[[ Exercise materials open ]]

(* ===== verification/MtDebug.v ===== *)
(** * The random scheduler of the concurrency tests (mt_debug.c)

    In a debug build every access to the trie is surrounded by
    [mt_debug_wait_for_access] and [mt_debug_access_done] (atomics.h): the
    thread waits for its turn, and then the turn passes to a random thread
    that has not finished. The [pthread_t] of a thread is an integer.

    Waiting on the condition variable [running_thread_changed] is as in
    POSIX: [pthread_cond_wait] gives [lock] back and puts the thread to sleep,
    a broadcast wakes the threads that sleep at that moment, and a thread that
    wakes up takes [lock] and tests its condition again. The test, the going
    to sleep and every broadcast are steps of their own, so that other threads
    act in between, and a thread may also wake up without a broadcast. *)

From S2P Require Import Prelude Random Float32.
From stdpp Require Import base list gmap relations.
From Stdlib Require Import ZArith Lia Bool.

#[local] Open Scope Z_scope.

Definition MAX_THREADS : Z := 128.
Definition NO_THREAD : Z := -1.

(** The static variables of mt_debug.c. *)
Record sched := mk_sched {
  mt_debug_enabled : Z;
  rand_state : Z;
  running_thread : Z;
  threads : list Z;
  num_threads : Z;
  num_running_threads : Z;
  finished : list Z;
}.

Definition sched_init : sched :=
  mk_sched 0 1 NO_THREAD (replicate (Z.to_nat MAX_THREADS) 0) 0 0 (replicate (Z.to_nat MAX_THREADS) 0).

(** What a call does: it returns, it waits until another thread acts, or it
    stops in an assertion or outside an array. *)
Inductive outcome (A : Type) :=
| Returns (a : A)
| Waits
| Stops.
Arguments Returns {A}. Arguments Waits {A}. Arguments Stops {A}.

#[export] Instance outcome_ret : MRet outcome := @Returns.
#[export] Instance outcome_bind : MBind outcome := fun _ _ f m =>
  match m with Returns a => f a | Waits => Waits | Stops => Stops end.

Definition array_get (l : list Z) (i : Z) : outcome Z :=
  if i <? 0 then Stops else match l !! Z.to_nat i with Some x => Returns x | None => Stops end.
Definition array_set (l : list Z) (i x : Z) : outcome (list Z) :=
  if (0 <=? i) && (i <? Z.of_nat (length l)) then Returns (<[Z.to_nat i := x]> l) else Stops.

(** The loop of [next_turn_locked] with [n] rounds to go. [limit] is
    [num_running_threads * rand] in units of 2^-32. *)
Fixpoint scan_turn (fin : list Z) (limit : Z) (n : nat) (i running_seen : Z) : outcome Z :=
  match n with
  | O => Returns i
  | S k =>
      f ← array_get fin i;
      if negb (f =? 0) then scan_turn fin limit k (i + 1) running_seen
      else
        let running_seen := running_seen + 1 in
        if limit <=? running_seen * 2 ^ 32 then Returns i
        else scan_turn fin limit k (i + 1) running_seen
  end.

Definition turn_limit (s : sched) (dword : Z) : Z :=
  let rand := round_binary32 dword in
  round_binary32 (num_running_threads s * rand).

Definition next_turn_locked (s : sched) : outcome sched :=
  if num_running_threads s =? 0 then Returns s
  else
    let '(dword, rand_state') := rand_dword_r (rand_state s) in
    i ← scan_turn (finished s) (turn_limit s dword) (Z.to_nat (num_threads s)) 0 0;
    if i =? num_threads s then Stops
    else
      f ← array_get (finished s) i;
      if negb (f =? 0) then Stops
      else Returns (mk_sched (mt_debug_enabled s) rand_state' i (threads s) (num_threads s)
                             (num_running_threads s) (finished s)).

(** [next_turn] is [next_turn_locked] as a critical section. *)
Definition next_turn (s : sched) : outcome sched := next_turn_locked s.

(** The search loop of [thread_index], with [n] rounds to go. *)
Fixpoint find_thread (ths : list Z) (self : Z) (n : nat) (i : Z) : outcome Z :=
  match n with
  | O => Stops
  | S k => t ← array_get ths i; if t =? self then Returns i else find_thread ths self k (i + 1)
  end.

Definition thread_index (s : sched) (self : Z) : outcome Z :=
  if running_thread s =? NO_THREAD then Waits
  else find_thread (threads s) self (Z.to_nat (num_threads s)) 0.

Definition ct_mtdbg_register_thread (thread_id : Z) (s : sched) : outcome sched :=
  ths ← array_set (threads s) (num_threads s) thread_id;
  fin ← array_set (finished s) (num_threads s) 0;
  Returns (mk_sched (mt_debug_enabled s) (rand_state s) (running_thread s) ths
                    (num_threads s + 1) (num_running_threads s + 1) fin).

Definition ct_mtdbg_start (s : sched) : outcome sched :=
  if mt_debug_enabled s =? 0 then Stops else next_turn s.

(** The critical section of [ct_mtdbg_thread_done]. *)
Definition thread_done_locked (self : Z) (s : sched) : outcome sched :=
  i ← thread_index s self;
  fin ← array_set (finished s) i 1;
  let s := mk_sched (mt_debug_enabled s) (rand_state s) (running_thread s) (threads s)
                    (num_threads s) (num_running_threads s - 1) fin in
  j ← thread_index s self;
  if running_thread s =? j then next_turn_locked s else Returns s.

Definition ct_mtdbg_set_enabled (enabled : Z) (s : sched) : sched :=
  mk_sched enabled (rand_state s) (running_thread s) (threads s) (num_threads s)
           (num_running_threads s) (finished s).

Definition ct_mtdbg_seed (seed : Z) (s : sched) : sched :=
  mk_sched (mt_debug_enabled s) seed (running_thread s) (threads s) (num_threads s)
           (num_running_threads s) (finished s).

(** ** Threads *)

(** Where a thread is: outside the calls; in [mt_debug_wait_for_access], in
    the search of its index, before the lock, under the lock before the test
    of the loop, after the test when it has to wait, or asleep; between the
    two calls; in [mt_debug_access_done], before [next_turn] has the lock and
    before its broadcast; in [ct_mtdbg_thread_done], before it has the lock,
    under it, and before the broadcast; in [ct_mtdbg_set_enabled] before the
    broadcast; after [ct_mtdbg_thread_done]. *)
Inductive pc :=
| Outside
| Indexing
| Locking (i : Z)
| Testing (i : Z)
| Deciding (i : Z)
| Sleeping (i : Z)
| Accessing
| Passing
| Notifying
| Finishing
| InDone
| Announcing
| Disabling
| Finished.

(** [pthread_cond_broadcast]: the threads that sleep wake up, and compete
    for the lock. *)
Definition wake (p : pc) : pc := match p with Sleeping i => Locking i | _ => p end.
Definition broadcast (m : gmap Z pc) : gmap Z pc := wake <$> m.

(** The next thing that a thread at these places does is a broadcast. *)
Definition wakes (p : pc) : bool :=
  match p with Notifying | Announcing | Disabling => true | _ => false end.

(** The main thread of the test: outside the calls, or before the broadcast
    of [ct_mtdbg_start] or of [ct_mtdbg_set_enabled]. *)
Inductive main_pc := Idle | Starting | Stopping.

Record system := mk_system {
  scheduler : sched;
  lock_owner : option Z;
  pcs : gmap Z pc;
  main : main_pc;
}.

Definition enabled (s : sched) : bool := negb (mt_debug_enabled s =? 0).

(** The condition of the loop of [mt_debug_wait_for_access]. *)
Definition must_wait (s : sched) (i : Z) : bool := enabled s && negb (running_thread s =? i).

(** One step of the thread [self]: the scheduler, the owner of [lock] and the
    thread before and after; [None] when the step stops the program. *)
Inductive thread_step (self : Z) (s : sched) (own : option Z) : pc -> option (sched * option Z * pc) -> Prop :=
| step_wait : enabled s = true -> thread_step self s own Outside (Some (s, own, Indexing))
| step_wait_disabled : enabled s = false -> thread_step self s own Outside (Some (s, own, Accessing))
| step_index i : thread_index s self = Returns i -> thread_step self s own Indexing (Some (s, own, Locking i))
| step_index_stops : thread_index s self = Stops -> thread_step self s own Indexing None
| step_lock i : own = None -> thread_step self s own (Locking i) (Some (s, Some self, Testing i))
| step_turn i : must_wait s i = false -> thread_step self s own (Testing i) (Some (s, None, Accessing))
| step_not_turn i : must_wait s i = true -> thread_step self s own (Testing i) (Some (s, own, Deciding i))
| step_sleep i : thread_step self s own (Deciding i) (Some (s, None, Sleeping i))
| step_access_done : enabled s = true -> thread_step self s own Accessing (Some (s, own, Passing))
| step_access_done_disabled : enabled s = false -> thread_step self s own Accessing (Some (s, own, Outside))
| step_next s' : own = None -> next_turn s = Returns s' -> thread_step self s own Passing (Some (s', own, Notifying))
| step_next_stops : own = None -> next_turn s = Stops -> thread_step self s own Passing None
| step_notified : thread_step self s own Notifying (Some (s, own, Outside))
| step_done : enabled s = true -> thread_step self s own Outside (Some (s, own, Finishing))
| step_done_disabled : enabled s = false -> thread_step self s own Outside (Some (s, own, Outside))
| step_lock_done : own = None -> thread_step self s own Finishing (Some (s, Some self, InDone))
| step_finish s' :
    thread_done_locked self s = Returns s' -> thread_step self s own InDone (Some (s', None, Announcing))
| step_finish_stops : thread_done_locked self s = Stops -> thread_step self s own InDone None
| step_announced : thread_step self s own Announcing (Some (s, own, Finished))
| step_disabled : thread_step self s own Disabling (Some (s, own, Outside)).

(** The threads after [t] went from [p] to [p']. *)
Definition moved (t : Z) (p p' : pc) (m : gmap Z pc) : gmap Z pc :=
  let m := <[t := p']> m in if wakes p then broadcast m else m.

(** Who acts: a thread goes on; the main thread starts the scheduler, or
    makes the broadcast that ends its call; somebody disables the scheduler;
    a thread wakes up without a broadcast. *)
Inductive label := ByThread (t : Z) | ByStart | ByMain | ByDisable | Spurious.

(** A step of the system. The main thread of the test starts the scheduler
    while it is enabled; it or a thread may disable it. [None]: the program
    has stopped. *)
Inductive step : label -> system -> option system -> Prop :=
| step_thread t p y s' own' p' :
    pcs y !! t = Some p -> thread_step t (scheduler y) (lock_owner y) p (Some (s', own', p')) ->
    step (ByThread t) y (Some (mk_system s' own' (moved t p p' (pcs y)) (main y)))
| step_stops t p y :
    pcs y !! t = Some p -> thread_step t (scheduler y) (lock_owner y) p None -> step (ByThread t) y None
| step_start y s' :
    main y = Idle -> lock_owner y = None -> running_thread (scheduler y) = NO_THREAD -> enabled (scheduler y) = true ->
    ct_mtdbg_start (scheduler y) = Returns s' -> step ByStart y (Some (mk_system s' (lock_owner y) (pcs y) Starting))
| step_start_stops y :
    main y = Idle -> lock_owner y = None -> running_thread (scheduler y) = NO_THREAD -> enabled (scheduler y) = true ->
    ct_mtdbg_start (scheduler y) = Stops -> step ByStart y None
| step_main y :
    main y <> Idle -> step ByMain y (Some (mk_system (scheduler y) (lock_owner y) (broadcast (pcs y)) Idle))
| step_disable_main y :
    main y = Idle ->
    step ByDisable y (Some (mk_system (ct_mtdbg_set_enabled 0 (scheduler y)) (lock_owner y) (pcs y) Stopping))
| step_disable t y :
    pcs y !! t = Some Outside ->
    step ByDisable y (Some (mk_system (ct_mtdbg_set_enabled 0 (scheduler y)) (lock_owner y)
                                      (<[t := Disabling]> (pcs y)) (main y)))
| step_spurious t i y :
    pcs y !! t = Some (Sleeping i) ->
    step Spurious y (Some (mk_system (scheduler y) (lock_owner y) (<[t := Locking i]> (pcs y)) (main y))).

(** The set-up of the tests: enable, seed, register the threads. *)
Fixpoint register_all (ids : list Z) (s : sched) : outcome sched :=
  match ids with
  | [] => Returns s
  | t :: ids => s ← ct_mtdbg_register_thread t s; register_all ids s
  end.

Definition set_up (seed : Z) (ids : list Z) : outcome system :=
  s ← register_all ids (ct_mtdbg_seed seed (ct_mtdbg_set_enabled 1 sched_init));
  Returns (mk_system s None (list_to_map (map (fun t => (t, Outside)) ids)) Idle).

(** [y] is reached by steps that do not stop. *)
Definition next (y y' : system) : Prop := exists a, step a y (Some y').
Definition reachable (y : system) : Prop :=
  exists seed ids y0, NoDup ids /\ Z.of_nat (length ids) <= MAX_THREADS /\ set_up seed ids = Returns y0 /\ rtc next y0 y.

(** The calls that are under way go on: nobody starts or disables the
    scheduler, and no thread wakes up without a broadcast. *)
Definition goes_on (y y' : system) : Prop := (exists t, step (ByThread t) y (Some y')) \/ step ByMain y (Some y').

[[ Exercise materials closed ]]

Using the data above, repeat exactly the lines that begin at the line with "pcs y !! t = Some Outside ->" and end at the line with "exists seed ids", both ends included.

§ **Task result**:
    pcs y !! t = Some Outside ->
    step ByDisable y (Some (mk_system (ct_mtdbg_set_enabled 0 (scheduler y)) (lock_owner y)
                                      (<[t := Disabling]> (pcs y)) (main y)))
| step_spurious t i y :
    pcs y !! t = Some (Sleeping i) ->
    step Spurious y (Some (mk_system (scheduler y) (lock_owner y) (<[t := Locking i]> (pcs y)) (main y))).

(** The set-up of the tests: enable, seed, register the threads. *)
Fixpoint register_all (ids : list Z) (s : sched) : outcome sched :=
  match ids with
  | [] => Returns s
  | t :: ids => s ← ct_mtdbg_register_thread t s; register_all ids s
  end.

Definition set_up (seed : Z) (ids : list Z) : outcome system :=
  s ← register_all ids (ct_mtdbg_seed seed (ct_mtdbg_set_enabled 1 sched_init));
  Returns (mk_system s None (list_to_map (map (fun t => (t, Outside)) ids)) Idle).

(** [y] is reached by steps that do not stop. *)
Definition next (y y' : system) : Prop := exists a, step a y (Some y').
Definition reachable (y : system) : Prop :=
  exists seed ids y0, NoDup ids /\ Z.of_nat (length ids) <= MAX_THREADS /\ set_up seed ids = Returns y0 /\ rtc next y0 y.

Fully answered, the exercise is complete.